- DATASET RECORDS
(* ===== verification/Store.v ===== *)
(** The interface the rest of the node uses of the block store
    [src/src/storage/block_store.rs].

    The DAG engine, the consensus helpers and the pruning code see a
    [BlockStore] only through these operations; [BlockStoreLaws] is what the
    store promises them.  [BlockStore.v] discharges the laws for the cached
    RocksDB store of the source; [MemStore] below is the smallest instance. *)
From S2P Require Import Prelude Crypto Transaction Floats Mining Block.

(** The view of a store in state [st]: what each [&self] method returns, and
    the state [insert_block] leaves. *)
Class BlockStoreI (S : Type) := {
  get_block : S -> BlockHash -> option Block;
  block_exists : S -> BlockHash -> bool;
  get_all_hashes : S -> list BlockHash;
  insert_block : Block -> S -> result unit * S;
  total_size : S -> Z
}.

Section Derived.
Context {St : Type} `{BlockStoreI St}.

(** [get_all_hashes().into_iter().filter_map(|h| self.get_block(&h))] *)
Definition get_all_blocks (st : St) : list Block := omap (get_block st) (get_all_hashes st).
Definition block_count (st : St) : nat := length (get_all_hashes st).

(** [get_blocks_by_parent] *)
Definition get_blocks_by_parent (st : St) (parent : BlockHash) : list Block :=
  filter (fun b => parent ∈ parent_hashes (header b)) (get_all_blocks st).

Definition verify_integrity `{Sha256} (st : St) : result unit :=
  foldr (fun b k =>
      if decide (block_hash b = calculate_hash b) then k
      else errorf "Block hash mismatch detected: stored={} computed={}"
             [ArgHex (block_hash b); ArgHex (calculate_hash b)])
    (Ok tt) (get_all_blocks st).

(** The parents named by the stored block [h], empty when it is absent. *)
Definition parents_of (st : St) (h : BlockHash) : list BlockHash :=
  match get_block st h with Some b => parent_hashes (header b) | None => [] end.
End Derived.

(** What a store in a good state ([store_ok]) promises. *)
Class BlockStoreLaws (St : Type) `{BlockStoreI St} := {
  store_ok : St -> Prop;
  exists_get st h : store_ok st -> block_exists st h = bool_decide (is_Some (get_block st h));
  hashes_get st h : store_ok st -> h ∈ get_all_hashes st <-> is_Some (get_block st h);
  hashes_nodup st : store_ok st -> NoDup (get_all_hashes st);
  get_hash st h b : store_ok st -> get_block st h = Some b -> block_hash b = h;
  insert_keeps_ok st b : store_ok st -> length (block_hash b) = 32%nat ->
    store_ok (insert_block b st).2;
  insert_ok_get st b h : store_ok st -> length (block_hash b) = 32%nat ->
    is_ok (insert_block b st).1 = true ->
    get_block (insert_block b st).2 h =
      if decide (h = block_hash b) then Some b else get_block st h;
  insert_err_get st b h : store_ok st -> length (block_hash b) = 32%nat ->
    is_ok (insert_block b st).1 = false ->
    get_block (insert_block b st).2 h = get_block st h
}.

Section StoreFacts.
Context {St : Type} `{BlockStoreLaws St}.
Implicit Types st : St.

Lemma elem_of_get_all_blocks st b :
  store_ok st -> b ∈ get_all_blocks st <-> get_block st (block_hash b) = Some b.
Proof.
  intros Hok. unfold get_all_blocks. rewrite list_elem_of_omap. split.
  - intros (h & Hh & Hb). by rewrite (get_hash st h b Hok Hb).
  - intros Hb. exists (block_hash b). split; [|done]. apply hashes_get; eauto.
Qed.

Lemma get_all_blocks_hashes st :
  store_ok st -> block_hash <$> get_all_blocks st = get_all_hashes st.
Proof.
  intros Hok. unfold get_all_blocks.
  assert (forall l : list BlockHash, (forall h, h ∈ l -> is_Some (get_block st h)) ->
    block_hash <$> omap (get_block st) l = l) as Hl.
  { induction l as [|h l IH]; intros Hin; [done|]. simpl.
    destruct (Hin h) as [b Hb]; [left|]. rewrite Hb. simpl.
    rewrite (get_hash st h b Hok Hb). f_equal. apply IH. intros h' ?. apply Hin. by right. }
  apply Hl. intros h. by apply hashes_get.
Qed.

Lemma get_all_blocks_length st : store_ok st -> length (get_all_blocks st) = block_count st.
Proof. intros Hok. rewrite <- (length_fmap block_hash). by rewrite get_all_blocks_hashes. Qed.

Lemma NoDup_get_all_blocks st : store_ok st -> NoDup (get_all_blocks st).
Proof.
  intros Hok. apply (NoDup_fmap_1 block_hash). rewrite get_all_blocks_hashes by done.
  by apply hashes_nodup.
Qed.

Lemma elem_of_get_blocks_by_parent st parent b :
  store_ok st -> b ∈ get_blocks_by_parent st parent <->
    get_block st (block_hash b) = Some b /\ parent ∈ parent_hashes (header b).
Proof.
  intros Hok. unfold get_blocks_by_parent.
  rewrite list_elem_of_filter, elem_of_get_all_blocks by done. naive_solver.
Qed.

Lemma elem_of_parents_of st h p :
  p ∈ parents_of st h <-> exists b, get_block st h = Some b /\ p ∈ parent_hashes (header b).
Proof.
  unfold parents_of. destruct (get_block st h) as [b|]; split.
  - eauto.
  - by intros (? & [= <-] & ?).
  - by intros ?%not_elem_of_nil.
  - by intros (? & ? & ?).
Qed.

(** Inserting a new block adds one hash. *)
Lemma insert_ok_count st b :
  store_ok st -> length (block_hash b) = 32%nat -> is_ok (insert_block b st).1 = true ->
  get_block st (block_hash b) = None ->
  block_count (insert_block b st).2 = S (block_count st).
Proof.
  intros Hok Hl Hi Hnone. pose proof (insert_keeps_ok st b Hok Hl) as Hok'.
  assert (get_all_hashes (insert_block b st).2 ≡ₚ block_hash b :: get_all_hashes st) as Hp.
  { apply NoDup_Permutation; [by apply hashes_nodup| |].
    - constructor; [|by apply hashes_nodup]. rewrite hashes_get, Hnone by done. by intros [].
    - intros h. rewrite elem_of_cons, !hashes_get, insert_ok_get by done.
      case_decide as Hd; [subst; split; [by left|eauto]|]. split; [by right|by intros [|]]. }
  unfold block_count. by rewrite Hp.
Qed.
End StoreFacts.

(** ** The in-memory instance *)

Definition MemStore : Type := gmap BlockHash Block.

#[export] Instance mem_store : BlockStoreI MemStore := {
  get_block st h := st !! h;
  block_exists st h := bool_decide (is_Some (st !! h));
  get_all_hashes st := (map_to_list st).*1;
  insert_block b st := (Ok tt, <[block_hash b := b]> st);
  total_size st := 0
}.

Definition mem_ok (st : MemStore) : Prop := forall h b, st !! h = Some b -> block_hash b = h.

#[export, refine] Instance mem_store_laws : BlockStoreLaws MemStore := { store_ok := mem_ok }.
Proof.
  - done.
  - intros st h _. simpl. rewrite list_elem_of_fmap. split.
    + intros ([h' b] & -> & Hin%elem_of_map_to_list). simpl. eauto.
    + intros [b Hb]. exists (h, b). split; [done|]. by apply elem_of_map_to_list.
  - intros st _. apply NoDup_fst_map_to_list.
  - intros st h b Hok Hb. by apply Hok.
  - intros st b Hok _ h b'. simpl. intros [[<- <-]|[_ Hb]]%lookup_insert_Some; [done|].
    by apply Hok.
  - intros st b h _ _ _. simpl. destruct (decide (h = block_hash b)) as [->|Hne].
    + apply lookup_insert_eq.
    + by apply lookup_insert_ne.
  - by intros st b h _ _ ?.
Defined.

Lemma mem_ok_empty : mem_ok ∅.
Proof. intros h b Hb. by apply lookup_empty_Some in Hb. Qed.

- ACTIVITY
The listing above is to be transcribed exactly. Include every line.

- WRITTEN SOLUTION
(* ===== verification/Store.v ===== *)
(** The interface the rest of the node uses of the block store
    [src/src/storage/block_store.rs].

    The DAG engine, the consensus helpers and the pruning code see a
    [BlockStore] only through these operations; [BlockStoreLaws] is what the
    store promises them.  [BlockStore.v] discharges the laws for the cached
    RocksDB store of the source; [MemStore] below is the smallest instance. *)
From S2P Require Import Prelude Crypto Transaction Floats Mining Block.

(** The view of a store in state [st]: what each [&self] method returns, and
    the state [insert_block] leaves. *)
Class BlockStoreI (S : Type) := {
  get_block : S -> BlockHash -> option Block;
  block_exists : S -> BlockHash -> bool;
  get_all_hashes : S -> list BlockHash;
  insert_block : Block -> S -> result unit * S;
  total_size : S -> Z
}.

Section Derived.
Context {St : Type} `{BlockStoreI St}.

(** [get_all_hashes().into_iter().filter_map(|h| self.get_block(&h))] *)
Definition get_all_blocks (st : St) : list Block := omap (get_block st) (get_all_hashes st).
Definition block_count (st : St) : nat := length (get_all_hashes st).

(** [get_blocks_by_parent] *)
Definition get_blocks_by_parent (st : St) (parent : BlockHash) : list Block :=
  filter (fun b => parent ∈ parent_hashes (header b)) (get_all_blocks st).

Definition verify_integrity `{Sha256} (st : St) : result unit :=
  foldr (fun b k =>
      if decide (block_hash b = calculate_hash b) then k
      else errorf "Block hash mismatch detected: stored={} computed={}"
             [ArgHex (block_hash b); ArgHex (calculate_hash b)])
    (Ok tt) (get_all_blocks st).

(** The parents named by the stored block [h], empty when it is absent. *)
Definition parents_of (st : St) (h : BlockHash) : list BlockHash :=
  match get_block st h with Some b => parent_hashes (header b) | None => [] end.
End Derived.

(** What a store in a good state ([store_ok]) promises. *)
Class BlockStoreLaws (St : Type) `{BlockStoreI St} := {
  store_ok : St -> Prop;
  exists_get st h : store_ok st -> block_exists st h = bool_decide (is_Some (get_block st h));
  hashes_get st h : store_ok st -> h ∈ get_all_hashes st <-> is_Some (get_block st h);
  hashes_nodup st : store_ok st -> NoDup (get_all_hashes st);
  get_hash st h b : store_ok st -> get_block st h = Some b -> block_hash b = h;
  insert_keeps_ok st b : store_ok st -> length (block_hash b) = 32%nat ->
    store_ok (insert_block b st).2;
  insert_ok_get st b h : store_ok st -> length (block_hash b) = 32%nat ->
    is_ok (insert_block b st).1 = true ->
    get_block (insert_block b st).2 h =
      if decide (h = block_hash b) then Some b else get_block st h;
  insert_err_get st b h : store_ok st -> length (block_hash b) = 32%nat ->
    is_ok (insert_block b st).1 = false ->
    get_block (insert_block b st).2 h = get_block st h
}.

Section StoreFacts.
Context {St : Type} `{BlockStoreLaws St}.
Implicit Types st : St.

Lemma elem_of_get_all_blocks st b :
  store_ok st -> b ∈ get_all_blocks st <-> get_block st (block_hash b) = Some b.
Proof.
  intros Hok. unfold get_all_blocks. rewrite list_elem_of_omap. split.
  - intros (h & Hh & Hb). by rewrite (get_hash st h b Hok Hb).
  - intros Hb. exists (block_hash b). split; [|done]. apply hashes_get; eauto.
Qed.

Lemma get_all_blocks_hashes st :
  store_ok st -> block_hash <$> get_all_blocks st = get_all_hashes st.
Proof.
  intros Hok. unfold get_all_blocks.
  assert (forall l : list BlockHash, (forall h, h ∈ l -> is_Some (get_block st h)) ->
    block_hash <$> omap (get_block st) l = l) as Hl.
  { induction l as [|h l IH]; intros Hin; [done|]. simpl.
    destruct (Hin h) as [b Hb]; [left|]. rewrite Hb. simpl.
    rewrite (get_hash st h b Hok Hb). f_equal. apply IH. intros h' ?. apply Hin. by right. }
  apply Hl. intros h. by apply hashes_get.
Qed.

Lemma get_all_blocks_length st : store_ok st -> length (get_all_blocks st) = block_count st.
Proof. intros Hok. rewrite <- (length_fmap block_hash). by rewrite get_all_blocks_hashes. Qed.

Lemma NoDup_get_all_blocks st : store_ok st -> NoDup (get_all_blocks st).
Proof.
  intros Hok. apply (NoDup_fmap_1 block_hash). rewrite get_all_blocks_hashes by done.
  by apply hashes_nodup.
Qed.

Lemma elem_of_get_blocks_by_parent st parent b :
  store_ok st -> b ∈ get_blocks_by_parent st parent <->
    get_block st (block_hash b) = Some b /\ parent ∈ parent_hashes (header b).
Proof.
  intros Hok. unfold get_blocks_by_parent.
  rewrite list_elem_of_filter, elem_of_get_all_blocks by done. naive_solver.
Qed.

Lemma elem_of_parents_of st h p :
  p ∈ parents_of st h <-> exists b, get_block st h = Some b /\ p ∈ parent_hashes (header b).
Proof.
  unfold parents_of. destruct (get_block st h) as [b|]; split.
  - eauto.
  - by intros (? & [= <-] & ?).
  - by intros ?%not_elem_of_nil.
  - by intros (? & ? & ?).
Qed.

(** Inserting a new block adds one hash. *)
Lemma insert_ok_count st b :
  store_ok st -> length (block_hash b) = 32%nat -> is_ok (insert_block b st).1 = true ->
  get_block st (block_hash b) = None ->
  block_count (insert_block b st).2 = S (block_count st).
Proof.
  intros Hok Hl Hi Hnone. pose proof (insert_keeps_ok st b Hok Hl) as Hok'.
  assert (get_all_hashes (insert_block b st).2 ≡ₚ block_hash b :: get_all_hashes st) as Hp.
  { apply NoDup_Permutation; [by apply hashes_nodup| |].
    - constructor; [|by apply hashes_nodup]. rewrite hashes_get, Hnone by done. by intros [].
    - intros h. rewrite elem_of_cons, !hashes_get, insert_ok_get by done.
      case_decide as Hd; [subst; split; [by left|eauto]|]. split; [by right|by intros [|]]. }
  unfold block_count. by rewrite Hp.
Qed.
End StoreFacts.

(** ** The in-memory instance *)

Definition MemStore : Type := gmap BlockHash Block.

#[export] Instance mem_store : BlockStoreI MemStore := {
  get_block st h := st !! h;
  block_exists st h := bool_decide (is_Some (st !! h));
  get_all_hashes st := (map_to_list st).*1;
  insert_block b st := (Ok tt, <[block_hash b := b]> st);
  total_size st := 0
}.

Definition mem_ok (st : MemStore) : Prop := forall h b, st !! h = Some b -> block_hash b = h.

#[export, refine] Instance mem_store_laws : BlockStoreLaws MemStore := { store_ok := mem_ok }.
Proof.
  - done.
  - intros st h _. simpl. rewrite list_elem_of_fmap. split.
    + intros ([h' b] & -> & Hin%elem_of_map_to_list). simpl. eauto.
    + intros [b Hb]. exists (h, b). split; [done|]. by apply elem_of_map_to_list.
  - intros st _. apply NoDup_fst_map_to_list.
  - intros st h b Hok Hb. by apply Hok.
  - intros st b Hok _ h b'. simpl. intros [[<- <-]|[_ Hb]]%lookup_insert_Some; [done|].
    by apply Hok.
  - intros st b h _ _ _. simpl. destruct (decide (h = block_hash b)) as [->|Hne].
    + apply lookup_insert_eq.
    + by apply lookup_insert_ne.
  - by intros st b h _ _ ?.
Defined.

Lemma mem_ok_empty : mem_ok ∅.
Proof. intros h b Hb. by apply lookup_empty_Some in Hb. Qed.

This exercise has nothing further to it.